As Claire Colebrook has noticed in Irony, irony is deeply implicated in “the huge problems of post-modernity; our very historical context is ironic because today nothing really means what it says. We live in a world of quotation, pastiche, simulation and cynicism: a general and all-encompassing irony.” We might even say that irony defines the postmodern sensibility and that to be anything but ironic is to be hopelessly old-fashioned, gauche, out of it – in a word, me. Yet irony is sometimes literally killing as in Brian McDonagh’s play. Irony plagues politics and the arts alike, and hence signals their ongoing intimacy with one another. Want to kill citizenship? Undermine what is earnest and engaged in the world of art, as McDonagh does with the subject of child abuse. When McDonagh is done, feeding Viagra to sex offenders seems quite normal, in an ironic kind of way, and children killing children is, well, a clever and costless game. Want to put an end to art’s ‘pretentious’ ambitions? Assail self-serious politics and civic responsibility.

Anyone challenging what would be the appalling (if they were not so mindless) political implications of The Pillowman will be castigated for political tendentiousness and moral Puritanism. Irony is also killing in that British sense of being remarkable, terrific, overwhelming. It is killing metaphorically in that it is killing theater with smart-ass self-conscious alienation and killing literary studies by deflecting attention from the study of literature to the study of the study of literature—meta-theory—and the discussion of meta-theory’s legitimacy (meta-meta-theory). It is doing so with plays enormously pleased with themselves for being able to play at playing with perversity, with morbidity, with death, in a display of wise guy impertinence only those without irony would name as such. It is killing audiences who no longer engage in the theater experience as contributors but sit back, convinced of their own cool, secure in their own superiority, applauding themselves with routinized standing ovations because they have not allowed themselves to be disturbed by an icy ironist’s murderous stage games.

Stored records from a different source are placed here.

(** ** Buffers *)

Definition create_buffer (acc : access) (v c : ptr) (n : nat) : M bool :=
  match v, c with
  | Some v, Some c =>
      if n =? 0 then ret false else
      do _ <- modify (set_bufs <[v := no_buf]>);
      do ok <- match b with OpenCL => do c <- look ctxs c; handle (context c) | CUDA => ask end;
      if negb ok then ret false else
      do m <- new (Mem (match b with OpenCL => acc | CUDA => ReadWrite end));
      do _ <- modify (set_mems <[m := replicate n junk]>);
      do _ <- modify (set_bufs <[v := Buf (Some m) n]>); ret true
  | _, _ => ret false
  end.
Definition gpu_malloc : ptr -> ptr -> nat -> M bool := create_buffer ReadWrite.
Definition gpu_malloc_read_only : ptr -> ptr -> nat -> M bool := create_buffer ReadOnly.
Definition gpu_malloc_write_only : ptr -> ptr -> nat -> M bool := create_buffer WriteOnly.
Definition malloc_host (o : obj) (v : ptr) (n : nat) : M bool :=
  match v with
  | None => ret false
  | Some v =>
      if n =? 0 then ret false else
      do _ <- modify (set_bufs <[v := no_buf]>);
      match b with
      | OpenCL => ret true
      | CUDA => do ok <- ask; if negb ok then ret false else
          do m <- new o; do _ <- modify (set_mems <[m := replicate n junk]>); do _ <- modify (set_bufs <[v := Buf (Some m) n]>); ret true
      end
  end.
Definition gpu_malloc_pinned : ptr -> nat -> M bool := malloc_host Pinned.
Definition gpu_malloc_unified : ptr -> nat -> M bool := malloc_host (Mem ReadWrite).
(** [cudaFree] refuses memory of the host. *)
Definition gpu_buffer_free (v : ptr) : M Z :=
  match v with
  | None => ret (-1)%Z
  | Some v =>
      do bf <- look bufs v;
      match mem bf with
      | None => ret (-1)%Z
      | Some m =>
          do o <- deref (Some m);
          do ok <- match o with Pinned => ret false | _ => ask end;
          if negb ok then ret (-1)%Z else
          do _ <- release (Some m); do _ <- modify (set_bufs <[v := no_buf]>); ret 0%Z
      end
  end.
(** ** Programs and kernels *)

Definition set_prog (v : nat) (p : gpu_program_t) : M unit := modify (set_progs <[v := p]>).
(** The length left in [log_sz]; [build] is the length of the library's log, with its
    end (OpenCL), or of its error (CUDA).  [log] is the room of the caller's buffer. *)
Definition build_log (log log_sz : option nat) (build : nat) : M (option nat) :=
  match b, log, log_sz with
  | OpenCL, Some room, Some _ => if 0 <? build then (if room <? build then undefined else ret (Some build)) else ret (Some 0)
  | CUDA, Some room, Some n =>
      let copy_len := Nat.min build (if 0 <? n then n - 1 else 0) in
      if (0 <? copy_len) && (room <? S copy_len) then undefined else ret (Some copy_len)
  | _, _, Some _ => ret (Some 0)
  | _, _, None => ret None
  end.
Definition gpu_program_create_from_source (v c : ptr) (log log_sz : option nat) (source : option string) (build : nat) : M (bool * option nat) :=
  match v, c, source with
  | Some v, Some c, Some _ =>
      do _ <- set_prog v no_prog;
      do ok <- match b with OpenCL => do cx <- look ctxs c; do _ <- device_of (device cx); handle (context cx) | CUDA => ret true end;
      if negb ok then ret (false, log_sz) else
      match b with
      | OpenCL =>
          do p <- new Program;
          do ok <- ask;
          if negb ok then do n <- build_log log log_sz build; do _ <- release (Some p); ret (false, n) else
          do _ <- lift log_sz; do _ <- set_prog v (Prog (Some p) None None 0 0); ret (true, Some 0)
      | CUDA =>
          do ok <- ask;
          if negb ok then do n <- build_log log log_sz build; ret (false, n) else
          do p <- new Program;
          do _ <- lift log_sz; do _ <- set_prog v (Prog (Some p) None None 0 0); ret (true, Some 0)
      end
  | _, _, _ => ret (false, log_sz)
  end.
Definition gpu_program_free (v : ptr) : M Z :=
  match v with
  | None => ret (-1)%Z
  | Some v =>
      do p <- look progs v;
      do _ <- match b with OpenCL => release (kernel p) | CUDA => ret tt end;
      do _ <- release (program p);
      do _ <- set_prog v no_prog; ret 0%Z
  end.
(** A function of CUDA belongs to its module. *)
Definition gpu_kernel_create (v : ptr) (kernel_name : option string) : M bool :=
  match v with
  | None => ret false
  | Some v =>
      do p <- look progs v;
      match program p, kernel_name with
      | Some _, Some _ =>
          if negb kernels then ret false else
          do ok <- handle (program p);
          if negb ok then ret false else
          match b with
          | OpenCL => do k <- new (Kernel ∅); do _ <- release (kernel p);
              do _ <- set_prog v (Prog (program p) (Some k) (kernel_params p) (param_count p) (param_capacity p)); ret true
          | CUDA => do _ <- set_prog v (Prog (program p) (program p) (kernel_params p) (param_count p) (param_capacity p)); ret true
          end
      | _, _ => ret false
      end
  end.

So yes, irony is bad for art — but then what’s art? asks the ironist artfully. It’s bad for audiences — but then who cares? asks the careless spectator. And it’s bad for civility in both the civilizational and civic senses – but then are not civilization and the civic sensibility two of the ironist’s more fetching targets? ask the complacent aesthetes who pass as artists in the age of irony.

There are many other examples, but McDonagh’s award-winning show stands as a perfect paradigm of the ironist’s trade, so effortless, so successful, so critically acclaimed, so ethically flaccid and empty of meaning and morals (which is, of course, the point and how “Victorian” of me not to get it). One critic (it did his reputation no good) observed that if you “look behind the diverting façade of (McDonagh’s) vivid, sardonic writing, no real insights emerge.” There was a time when a playwright was measured by such standards. At Arthur Miller’s memorial service last May, Edward Albee said of him “some writers matter and some do not. Some of our most clever writers don’t matter. They teach us nothing and they do not render ourselves coherent.” But Albee was showing his age, and was obviously wrong. In the age of irony, teaching something, rendering ourselves coherent, doesn’t matter while cleverness does.

I’ve been going to the theater for a long time, periodically working in it, and writing stubbornly about its connection to the civic heart of democracy. The work I love – boringly, predictably, the ironist will notice – is the tradition of Ibsen, Shaw, Brecht and Miller; more recently, Harold Pinter, Tom Stoppard, Robert Wilson, Brian Friel and yes, Edward Albee. These writers work in the genre of what Peter Brook calls holy theater, reinforced by what he calls rough theater. Holy theater, Brook wrote nearly forty years ago in his still widely read The Empty Space, “could be called the Theater of the Invisible-Made-Visible: the notion that the stage is a place where the invisible can appear.” At the same time that the Holy theater is dealing “with the invisible… (which) contains all the hidden impulses of man” “the Rough Theater deal(s) with men’s actions, and because it is down to earth and direct – because it admits wickedness and laughter – the rough and ready seems better than the hollowly holy.” Think of Shakespeare or of No Theater or think of Peter Brook’s own extraordinary works for the stage.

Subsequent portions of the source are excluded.